_Exercise directions_.
Check each line of the data below for the string "Abbreviation", then state how many have it and nothing else.

**** Excerpted records ****

(** A result of the loop is the result of a pass from a state of the trace. *)
Lemma astar_loop_Return fuel clock tl mn k s r :
  astar_loop' fuel clock tl mn k s = Some r ->
  exists n, iteration' tl mn (clock (k + n)%nat - clock 0%nat)
                       (astar_trace' n clock tl mn k s) = Return r.
Proof.
  revert k s. induction fuel as [|fuel IH]; intros k s; simpl; [discriminate|].
  destruct (iteration' tl mn (clock k - clock 0%nat) s) as [s'|r'|] eqn:Hit.
  - intros H. apply IH in H. destruct H as [n Hn].
    exists (S n). simpl. rewrite Hit.
    replace (k + S n)%nat with (S k + n)%nat by lia. exact Hn.
  - intros [= <-]. exists 0%nat. simpl. now rewrite Nat.add_0_r.
  - discriminate.
Qed.

(** *** Expanded and generated counters *)

Lemma relax_counters_ok st g s m : counters_ok s -> counters_ok (relax' st g s m).
Proof.
  unfold counters_ok, relax. intros H.
  destruct (num_ltb _ _); [|assumption].
  cbv zeta. cbn [nodes_expanded open_set nodes_generated].
  rewrite length_heappush. lia.
Qed.

Lemma fold_relax_counters_ok st g l s :
  counters_ok s -> counters_ok (fold_left (relax' st g) l s).
Proof.
  revert s. induction l as [|m l IH]; intros s H; simpl; [assumption|].
  apply IH, relax_counters_ok, H.
Qed.

Lemma iteration_counters_ok tl mn el s s' :
  counters_ok s -> iteration' tl mn el s = Continue s' -> counters_ok s'.
Proof.
  intros H Hit. apply iteration_Continue in Hit.
  destruct Hit as [e [rest [Hopen Hex]]].
  destruct e as [[[[f t] g] c] st].
  apply expand_Continue in Hex. unfold counters_ok in H. rewrite Hopen in H.
  cbn [length] in H.
  destruct Hex as [->|[_ ->]].
  - unfold counters_ok, discarding. cbn [nodes_expanded open_set nodes_generated]. lia.
  - apply fold_relax_counters_ok.
    unfold counters_ok, expanding. cbn [nodes_expanded open_set nodes_generated]. lia.
Qed.

Lemma iteration_Return_counters tl mn el s r :
  counters_ok s -> iteration' tl mn el s = Return r ->
  expanded (snd r) <= generated (snd r).
Proof.
  unfold counters_ok. intros H Hit. apply iteration_Return in Hit.
  destruct Hit as [[_ ->]|[e [rest [Hopen [->|[->|Hex]]]]]];
    try (unfold failure; cbn [snd expanded generated]; lia).
  destruct e as [[[[f t] g] c] st].
  apply expand_Return in Hex. destruct Hex as [_ [path [_ ->]]].
  rewrite Hopen in H. cbn [length] in H. cbn [snd expanded generated]. lia.
Qed.

Lemma init_search_counters_ok :
  counters_ok (init_search canonicalize_fn heuristic_fn use_symmetry).
Proof. unfold counters_ok, init_search. cbn. lia. Qed.

End EngineFacts.

(** C8.  In every call of [astar_solve], the expanded counter is at most
    the generated counter: when a pass of the loop starts, at every point of
    the successor loop of a pass, and in every statistics record that is
    returned. *)
Theorem expanded_le_generated (clock : nat -> Z) (time_limit_sec : Z)
    (greedy_bias use_symmetry : bool) (max_nodes : Z) :
  (forall n,
     let s := astar_solve_state n clock time_limit_sec greedy_bias use_symmetry max_nodes in
     nodes_expanded s <= nodes_generated s) /\
  (forall n f t g c st rest done,
     let s := astar_solve_state n clock time_limit_sec greedy_bias use_symmetry max_nodes in
     open_set s = (f, t, g, c, st) :: rest ->
     let s' := fold_left (relax canonicalize heuristic_advanced apply_move_fast
                                use_symmetry st g)
                         done (expanding s rest st) in
     nodes_expanded s' <= nodes_generated s') /\
  (forall fuel r,
     astar_solve fuel clock time_limit_sec greedy_bias use_symmetry max_nodes = Some r ->
     expanded (snd r) <= generated (snd r)).
Proof.
  assert (Htrace : forall n,
    counters_ok (astar_solve_state n clock time_limit_sec greedy_bias use_symmetry max_nodes)).
  { intros n. unfold astar_solve_state. apply astar_trace_invariant.
    - intros el s s'. apply iteration_counters_ok.
    - apply init_search_counters_ok. }
  split; [|split].
  - intros n s. specialize (Htrace n). unfold counters_ok in Htrace. fold s in Htrace. lia.
  - intros n f t g c st rest done s Hopen s'.
    assert (Hs' : counters_ok s').
    { apply fold_relax_counters_ok. specialize (Htrace n). fold s in Htrace.
      unfold counters_ok in *. rewrite Hopen in Htrace.
      cbn [expanding nodes_expanded open_set nodes_generated length] in *. lia. }
    unfold counters_ok in Hs'. lia.
  - intros fuel r Hr. unfold astar_solve in Hr.
    apply astar_loop_Return in Hr. destruct Hr as [n Hn].
    eapply iteration_Return_counters; [|exact Hn]. apply Htrace.
Qed.

(** ** The frontier is a priority queue *)

Lemma num_eqb_refl a : num_eqb a a = true.
Proof. destruct a; simpl; [apply Z.eqb_refl | reflexivity]. Qed.

Lemma num_eqb_true a b : num_eqb a b = true -> a = b.
Proof.
  destruct a, b; simpl; try discriminate; [|reflexivity].
  intros H. apply Z.eqb_eq in H. now subst.
Qed.

Lemma num_ltb_asym a b : num_ltb a b = true -> num_ltb b a = false.
Proof.
  destruct a, b; simpl; try discriminate; try reflexivity.
  rewrite Z.ltb_lt, Z.ltb_ge. lia.
Qed.

Lemma num_ltb_transitive a b c :
  num_ltb a b = true -> num_ltb b c = true -> num_ltb a c = true.
Proof.
  destruct a, b, c; simpl; try discriminate; try reflexivity.
  rewrite !Z.ltb_lt. lia.
Qed.

Lemma num_ltb_neq a b : num_ltb a b = true -> num_eqb a b = false.
Proof.
  destruct a, b; simpl; try discriminate; try reflexivity.
  rewrite Z.ltb_lt, Z.eqb_neq. lia.
Qed.

Lemma lex_ltb_irrefl l : lex_ltb l l = false.
Proof. induction l as [|a l IH]; simpl; [reflexivity|]. now rewrite num_eqb_refl. Qed.

Lemma lex_ltb_trans l1 :
  forall l2 l3, lex_ltb l1 l2 = true -> lex_ltb l2 l3 = true -> lex_ltb l1 l3 = true.
Proof.
  induction l1 as [|a l1 IH]; intros [|b l2] [|c l3]; simpl; try discriminate.
  destruct (num_eqb a b) eqn:Hab, (num_eqb b c) eqn:Hbc; cbn [negb].
  - apply num_eqb_true in Hab, Hbc. subst. rewrite num_eqb_refl. cbn [negb]. apply IH.
  - apply num_eqb_true in Hab. subst. rewrite Hbc. cbn [negb]. auto.
  - apply num_eqb_true in Hbc. subst. rewrite Hab. cbn [negb]. auto.
  - intros H1 H2. pose proof (num_ltb_transitive a b c H1 H2) as H3.
    now rewrite (num_ltb_neq a c H3).
Qed.

Lemma entry_ltb_lex e1 e2 : entry_ltb e1 e2 = lex_ltb (entry_nums e1) (entry_nums e2).
Proof.
  destruct e1 as [[[[f1 t1] g1] c1] s1], e2 as [[[[f2 t2] g2] c2] s2].
  unfold entry_ltb, entry_nums. cbn [lex_ltb num_eqb num_ltb].
  destruct (Z.eqb_spec s1 s2) as [->|]; cbn [negb]; [|reflexivity].
  now rewrite Z.ltb_irrefl.
Qed.

Lemma entry_ltb_irrefl e : entry_ltb e e = false.
Proof. rewrite entry_ltb_lex. apply lex_ltb_irrefl. Qed.

Lemma entry_ltb_trans e1 e2 e3 :
  entry_ltb e1 e2 = true -> entry_ltb e2 e3 = true -> entry_ltb e1 e3 = true.
Proof. rewrite !entry_ltb_lex. apply lex_ltb_trans. Qed.

Lemma entry_ltb_asym e1 e2 : entry_ltb e1 e2 = true -> entry_ltb e2 e1 = false.
Proof.
  intros H. destruct (entry_ltb e2 e1) eqn:H'; [|reflexivity].
  pose proof (entry_ltb_trans _ _ _ H H') as Hc.
  rewrite entry_ltb_irrefl in Hc. discriminate.
Qed.

(** [heappush] keeps the frontier in order, so [heappop] removes an entry
    that no entry of the frontier is less than. *)
Lemma heappush_least_first heap e : least_first heap -> least_first (heappush heap e).
Proof.
  induction heap as [|x heap IH]; intros H.
  - cbn. split; [intros y []|exact I].
  - destruct H as [Hx Hheap]. cbn [heappush].
    destruct (entry_ltb e x) eqn:Hex.
    + split; [|split; assumption].
      intros y [<-|Hy]; [now apply entry_ltb_asym|].
      destruct (entry_ltb y e) eqn:Hye; [|reflexivity].
      rewrite <- (Hx y Hy). symmetry. now apply (entry_ltb_trans y e x).
    + split; [|now apply IH].
      intros y Hy. apply In_heappush in Hy. destruct Hy as [->|Hy]; auto.
Qed.

Lemma heappop_least heap x rest :
  least_first heap -> heappop heap = Some (x, rest) ->
  (forall y, In y heap -> entry_ltb y x = false) /\ least_first rest.
Proof.
  destruct heap as [|x' heap]; [discriminate|].
  intros [Hx Hrest] [= <- <-]. split; [|assumption].
  intros y [<-|Hy]; [apply entry_ltb_irrefl | now apply Hx].
Qed.

Section FrontierFacts.

Variable canonicalize_fn : Z -> Z.
Variable heuristic_fn : Z -> num.
Variable get_valid_moves_fn : Z -> list Move.
Variable apply_move_fn : Z -> Move -> Z.
Variable use_symmetry : bool.

Lemma fold_relax_least_first st g l s :
  least_first (open_set s) ->
  least_first (open_set (fold_left (relax canonicalize_fn heuristic_fn apply_move_fn
                                          use_symmetry st g) l s)).
Proof.
  revert s. induction l as [|m l IH]; intros s H; simpl; [assumption|].
  apply IH. unfold relax. destruct (num_ltb _ _); [|assumption].
  cbv zeta. cbn [open_set]. now apply heappush_least_first.
Qed.

Lemma iteration_least_first tl mn el s s' :
  least_first (open_set s) ->
  iteration canonicalize_fn heuristic_fn get_valid_moves_fn apply_move_fn use_symmetry
            tl mn el s = Continue s' ->
  least_first (open_set s').
Proof.
  intros H Hit. apply iteration_Continue in Hit.
  destruct Hit as [e [rest [Hs Hex]]]. destruct e as [[[[f t] g] c] st].
  rewrite Hs in H. destruct H as [_ Hrest].
  apply expand_Continue in Hex. destruct Hex as [->|[_ ->]]; [assumption|].
  now apply fold_relax_least_first.
Qed.

End FrontierFacts.

(** In every call, at every pass, the entry that the pass pops is one that
    no entry of the frontier is less than. *)
Lemma frontier_least_first clock time_limit_sec greedy_bias use_symmetry max_nodes n :
  least_first (open_set (astar_solve_state n clock time_limit_sec greedy_bias
                                           use_symmetry max_nodes)).
Proof.
  unfold astar_solve_state.
  apply (astar_trace_invariant _ _ _ _ _ (fun s => least_first (open_set s))).
  - intros el s s'. apply iteration_least_first.
  - cbn. split; [intros y []|exact I].
Qed.

(** *** The returned path *)

Lemma play_app state p1 p2 :
  play state (p1 ++ p2) = match play state p1 with
                          | Some state' => play state' p2
                          | None => None
                          end.
Proof.
  revert state. induction p1 as [|m p1 IH]; intros state; cbn [play app]; [reflexivity|].
  destruct (existsb _ _); [apply IH | reflexivity].
Qed.

Lemma play_legal state m :
  In m (get_valid_moves_fast state) -> play state [m] = Some (apply_move_fast state m).
Proof.
  intros Hin. cbn [play].
  assert (H : existsb (move_eqb m) (get_valid_moves_fast state) = true).
  { apply existsb_exists. exists m. split; [assumption|].
    destruct m as [[a b] c]. unfold move_eqb. now rewrite !Z.eqb_refl. }
  now rewrite H.
Qed.

Lemma linked_insert cf k v st : linked cf st -> linked (<[k := v]> cf) st.
Proof.
  intros [->|Hs]; [now left | right].
  destruct (decide (k = st)) as [->|Hne].
  - rewrite lookup_insert_eq. eauto.
  - now rewrite lookup_insert_ne.
Qed.

Section PathFacts.

Variable canonicalize_fn : Z -> Z.
Variable heuristic_fn : Z -> num.
Variable use_symmetry : bool.

#[local] Abbreviation relax' :=
  (relax canonicalize_fn heuristic_fn apply_move_fast use_symmetry).
#[local] Abbreviation iteration' :=
  (iteration canonicalize_fn heuristic_fn get_valid_moves_fast apply_move_fast use_symmetry).

Lemma relax_path_inv st g s m :
  In m (get_valid_moves_fast st) -> linked (came_from s) st -> path_inv s ->
  path_inv (relax' st g s m) /\ linked (came_from (relax' st g s m)) st.
Proof.
  intros Hm Hst [Hopen Hcf]. unfold relax.
  destruct (num_ltb _ _); [|split; [split|]; assumption].
  unfold path_inv. cbv zeta. cbn [came_from open_set]. split; [split|].
  - intros e He. apply In_heappush in He. destruct He as [->|He].
    + right. cbn [entry_state snd]. rewrite lookup_insert_eq. eauto.
    + apply linked_insert, Hopen, He.
  - intros k p mv Hk.
    destruct (decide (apply_move_fast st m = k)) as [Heq|Hne].
    + subst k. rewrite lookup_insert_eq in Hk. injection Hk as <- <-.
      exists m. repeat split; try assumption.
      apply linked_insert, Hst.
    + rewrite lookup_insert_ne in Hk by assumption.
      destruct (Hcf k p mv Hk) as [m' [-> [Hin [Happ Hl]]]].
      exists m'. repeat split; try assumption. apply linked_insert, Hl.
  - apply linked_insert, Hst.
Qed.

Lemma fold_relax_path_inv st g l s :
  (forall m, In m l -> In m (get_valid_moves_fast st)) ->
  linked (came_from s) st -> path_inv s ->
  path_inv (fold_left (relax' st g) l s).
Proof.
  revert s. induction l as [|m l IH]; intros s Hl Hst Hinv; simpl; [assumption|].
  destruct (relax_path_inv st g s m) as [Hinv' Hst']; try assumption.
  { apply Hl. now left. }
  apply IH; try assumption. intros m' Hm'. apply Hl. now right.
Qed.

Lemma iteration_path_inv tl mn el s s' :
  path_inv s -> iteration' tl mn el s = Continue s' -> path_inv s'.
Proof.
  intros [Hopen Hcf] Hit. apply iteration_Continue in Hit.
  destruct Hit as [e [rest [Hs Hex]]].
  destruct e as [[[[f t] g] c] st].
  assert (Hst : linked (came_from s) st).
  { apply (Hopen (f, t, g, c, st)). rewrite Hs. now left. }
  assert (Hrest : forall e, In e rest -> linked (came_from s) (entry_state e)).
  { intros e He. apply Hopen. rewrite Hs. now right. }
  apply expand_Continue in Hex. destruct Hex as [->|[_ ->]].
  - split; assumption.
  - apply fold_relax_path_inv; [auto | exact Hst | split; assumption].
Qed.

Lemma init_search_path_inv :
  path_inv (init_search canonicalize_fn heuristic_fn use_symmetry).
Proof.
  split.
  - intros e [<-|[]]. now left.
  - intros k p mv Hk. cbn in Hk. rewrite lookup_empty in Hk. discriminate.
Qed.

****

_Answer box_.
2